You have to go back five generations to 1917 to get to the roots of Coons Candy. (photo at left is my dad J.E., my grandpa C.M., my great grandpa J.A. and my oldest sister Joey). Joseph A. Coons worked in a tile yard where they made field irrigation tile. He had developed asthma and working in this dusty place only continued to irritate his condition to the point his doctor told him to find other work “or else”. Sitting around the dinner table, Joe and wife Nellie decided to go into business for themselves. They would “go uptown”, rent some space and start an ice cream parlor. Uptown was a little berg in north central Ohio called Nevada with a population at that time of around 700.

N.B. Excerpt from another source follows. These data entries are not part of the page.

(* ===== verification/Platform.v ===== *)
(** * The platform interface

    What the kernel takes from outside src/: the address arithmetic of the
    x86_64 crate ([VirtAddr], [PhysAddr], [Page], [PhysFrame], [align_up],
    [align_down]) as a class of operations [X86Addr] with their documented
    behaviour in [X86AddrLaws], the architecture's page-table flags and entry,
    and the boot information the bootloader passes.  [ref_x86] is a concrete
    instance; only witnesses and examples use it. *)

From S2P Require Import Prelude Constants.

(** Addresses, pages and frames are [Z]; a page or frame is its start address. *)
Class X86Addr := {
  align_up : Z → Z → res Z;
  align_down : Z → Z → res Z;
  VirtAddr_new : Z → res Z;
  PhysAddr_new : Z → res Z;
  VirtAddr_add : Z → Z → res Z;                 (** [VirtAddr + u64] *)
  VirtAddr_sub : Z → Z → res Z;                 (** [VirtAddr - u64] *)
  Page_containing_address : Z → Z;
  Page_from_start_address : Z → option Z;
  Page_range_inclusive : Z → Z → list Z;        (** its iteration *)
  PhysFrame_from_start_address : Z → option Z }.

(** The documented behaviour, on the addresses the kernel uses: virtual
    addresses of the lower canonical half, physical addresses below 2^52. *)
Class X86AddrLaws `{X86Addr} : Prop := {
  align_up_law a al : is_pow2 al → 0 ≤ a → al * ((a + al - 1) `div` al) < 2 ^ 64 →
    align_up a al = Val (al * ((a + al - 1) `div` al));
  align_down_law a al : is_pow2 al → 0 ≤ a < 2 ^ 64 →
    align_down a al = Val (al * (a `div` al));
  VirtAddr_new_law a : 0 ≤ a < 2 ^ 47 → VirtAddr_new a = Val a;
  VirtAddr_new_noncanonical a : 2 ^ 47 ≤ a < 2 ^ 64 - 2 ^ 47 → VirtAddr_new a = Fault Extern;
  PhysAddr_new_law a : 0 ≤ a < 2 ^ 52 → PhysAddr_new a = Val a;
  PhysAddr_new_wide a : 2 ^ 52 ≤ a < 2 ^ 64 → PhysAddr_new a = Fault Extern;
  VirtAddr_add_law a b : 0 ≤ a → 0 ≤ b → a + b < 2 ^ 47 → VirtAddr_add a b = Val (a + b);
  VirtAddr_sub_law a b : a < 2 ^ 47 → 0 ≤ b ≤ a → VirtAddr_sub a b = Val (a - b);
  VirtAddr_sub_underflow a b : 0 ≤ a < b → b < 2 ^ 47 → VirtAddr_sub a b = Fault Extern;
  Page_containing_law a : 0 ≤ a → Page_containing_address a = 4096 * (a `div` 4096);
  Page_from_start_law a : 0 ≤ a →
    Page_from_start_address a = if a `mod` 4096 =? 0 then Some a else None;
  Page_range_inclusive_law a b : 0 ≤ a → (4096 | a) → (4096 | b) →
    Page_range_inclusive a b = range_step a (b + 1) 4096;
  PhysFrame_from_start_law a : 0 ≤ a →
    PhysFrame_from_start_address a = if a `mod` 4096 =? 0 then Some a else None }.

(** [PageTableFlags] of the x86-64 architecture. *)
Module PageTableFlags.
Definition PRESENT : Z := 1.
Definition WRITABLE : Z := 2.
Definition USER_ACCESSIBLE : Z := 4.
Definition WRITE_THROUGH : Z := 8.
Definition NO_CACHE : Z := 16.
Definition HUGE_PAGE : Z := 128.
Definition NO_EXECUTE : Z := 2 ^ 63.
End PageTableFlags.

(** A page-table entry: the frame it points at and its flags. *)
Record PageTableEntry := mkPTE { pte_addr : Z; pte_flags : Z }.

#[export] Instance PageTableEntry_eq_dec : EqDecision PageTableEntry.
Proof. solve_decision. Defined.

(** [PageTableEntry::is_unused]: "returns whether this entry is zero". *)
Definition pte_zero : PageTableEntry := mkPTE 0 0.
Definition is_unused (e : PageTableEntry) : bool := (pte_addr e =? 0) && (pte_flags e =? 0).

(** [PageTableEntry::frame]: the table an entry points at, if it does. *)
Inductive FrameError := FrameNotPresent | HugeFrame.

Definition pte_frame (e : PageTableEntry) : result Z FrameError :=
  if Z.land (pte_flags e) PageTableFlags.PRESENT =? 0 then Err FrameNotPresent
  else if Z.land (pte_flags e) PageTableFlags.HUGE_PAGE =? 0 then Ok (pte_addr e) else Err HugeFrame.

(** ** Boot information (bootloader_api::BootInfo), the fields the kernel reads *)

Record MemoryRegion := mkRegion {
  region_start : Z;
  region_end : Z;
  region_usable : bool   (** [kind == MemoryRegionKind::Usable] *) }.

Record BootInfo := mkBootInfo {
  bi_physical_memory_offset : option Z;
  bi_memory_regions : list MemoryRegion;
  bi_ramdisk_addr : option Z;
  bi_ramdisk_len : Z }.

Class Boot := boot_info : BootInfo.

(** ** A concrete instance *)

Module RefX86.
Definition is_pow2b (n : Z) : bool := (0 <? n) && (2 ^ Z.log2 n =? n).

Definition canon (a : Z) : res Z :=
  if (0 <=? a) && ((a <? 2 ^ 47) || ((2 ^ 64 - 2 ^ 47 <=? a) && (a <? 2 ^ 64)))
  then Val a else Fault Extern.

#[export] Instance ref_x86 : X86Addr := {
  align_up a al := if is_pow2b al then
      let r := al * ((a + al - 1) `div` al) in
      if r <? 2 ^ 64 then Val r else Fault Extern else Fault Extern;
  align_down a al := if is_pow2b al then Val (al * (a `div` al)) else Fault Extern;
  VirtAddr_new a := canon a;
  PhysAddr_new a := if (0 <=? a) && (a <? 2 ^ 52) then Val a else Fault Extern;
  VirtAddr_add a b := canon (a + b);
  VirtAddr_sub a b := canon (a - b);
  Page_containing_address a := 4096 * (a `div` 4096);
  Page_from_start_address a := if a `mod` 4096 =? 0 then Some a else None;
  Page_range_inclusive a b := range_step a (b + 1) 4096;
  PhysFrame_from_start_address a := if a `mod` 4096 =? 0 then Some a else None }.

Lemma is_pow2b_true n : is_pow2 n → is_pow2b n = true.
Proof.
  intros (k & Hk & ->). unfold is_pow2b. rewrite Z.log2_pow2 by lia.
  rewrite Z.eqb_refl, andb_true_r. apply Z.ltb_lt. apply Z.pow_pos_nonneg; lia.
Qed.

#[export] Instance ref_x86_laws : X86AddrLaws.
Proof.
  split; intros; cbn [align_up align_down VirtAddr_new PhysAddr_new VirtAddr_add
    VirtAddr_sub Page_containing_address Page_from_start_address
    Page_range_inclusive PhysFrame_from_start_address ref_x86]; try done;
    rewrite ?is_pow2b_true by done; try done; unfold canon;
    repeat match goal with
    | |- context [?a <? ?b] => destruct (Z.ltb_spec a b)
    | |- context [?a <=? ?b] => destruct (Z.leb_spec a b)
    end; cbn; try done; lia.
Qed.
End RefX86.

(** ** Physical memory seen through the offset mapping (memory.rs) *)

Section PhysToVirt.
Context `{X86Addr} `{Boot}.

(** src/kernel/src/memory.rs, [physical_memory_offset]: [unwrap_unchecked] on
    a missing offset is undefined behaviour. *)
Definition physical_memory_offset : res Z :=
  match bi_physical_memory_offset boot_info with
  | Some a => VirtAddr_new a
  | None => Fault Undefined
  end.

Definition phys_to_virt (phys : Z) : res Z :=
  physical_memory_offset ≫= λ off, VirtAddr_add off phys.
End PhysToVirt.

(** The boot information is usable: [pmo] is the offset of the physical-memory
    mapping, and it keeps every physical address below [2 ^ 46] in the lower half. *)
Class BootOk `{Boot} (pmo : Z) : Prop := {
  boot_pmo : bi_physical_memory_offset boot_info = Some pmo;
  boot_pmo_range : 0 ≤ pmo < 2 ^ 46 }.

Section PhysToVirtLemmas.
Context `{X86AddrLaws} `{BootOk pmo}.

Lemma physical_memory_offset_val : physical_memory_offset = Val pmo.
Proof.
  unfold physical_memory_offset. rewrite boot_pmo.
  pose proof boot_pmo_range. apply VirtAddr_new_law. lia.
Qed.

Lemma phys_to_virt_val phys : 0 ≤ phys < 2 ^ 46 → phys_to_virt phys = Val (pmo + phys).
Proof.
  intros Hp. unfold phys_to_virt. rewrite physical_memory_offset_val. cbn.
  pose proof boot_pmo_range. apply VirtAddr_add_law; lia.
Qed.
End PhysToVirtLemmas.

(** A concrete machine: physical memory mapped at level-4 slot 101, a usable
    region at address 0, one of five pages at 0x1800, a reserved one, and a
    ram disk of two pages. *)
Module RefBoot.
Definition pmo : Z := 101 * 2 ^ 39.
#[export] Instance ref_boot : Boot := {|
  bi_physical_memory_offset := Some pmo;
  bi_memory_regions := [mkRegion 0 0x1000 true; mkRegion 0x1800 0x7000 true;
                        mkRegion 0x8000 0x9000 false];
  bi_ramdisk_addr := Some (102 * 2 ^ 39 + 8);
  bi_ramdisk_len := 5000 |}.
#[export] Instance ref_boot_ok : BootOk pmo.
Proof. split; [done|vm_compute; done]. Qed.
End RefBoot.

Well, they found their little store front space, began making one of Nellie’s ice cream recipes and low and behold, it sold like hotcakes. Middle of the hot summer, only ice cream store in town – what do you think – good idea? They sold all they could make and business was booming, then winter showed up. Now back in ’17 folks didn’t have heaters in their horse drawn carriages and traffic slowed to a trickle in their little town. Joe and Nellie had a hard winter that first year.

Back around the family dinner table with son Charles (picture above) the topic was, “what can we do in the winter to make a living to get us through to summer”? As luck would have it, the fellow who had sold Joseph his ice cream equipment happened by and said he knew of an old German immigrant who had just arrived in the states. This fellow was (of all things!) a candymaker who spoke no English. The salesman suggested an arrangement where, in exchange for room and board, Joseph A. and Charles M. could learn the art of candy making from this new U.S. resident. And, of course, the salesman had candy making equipment for sale, too.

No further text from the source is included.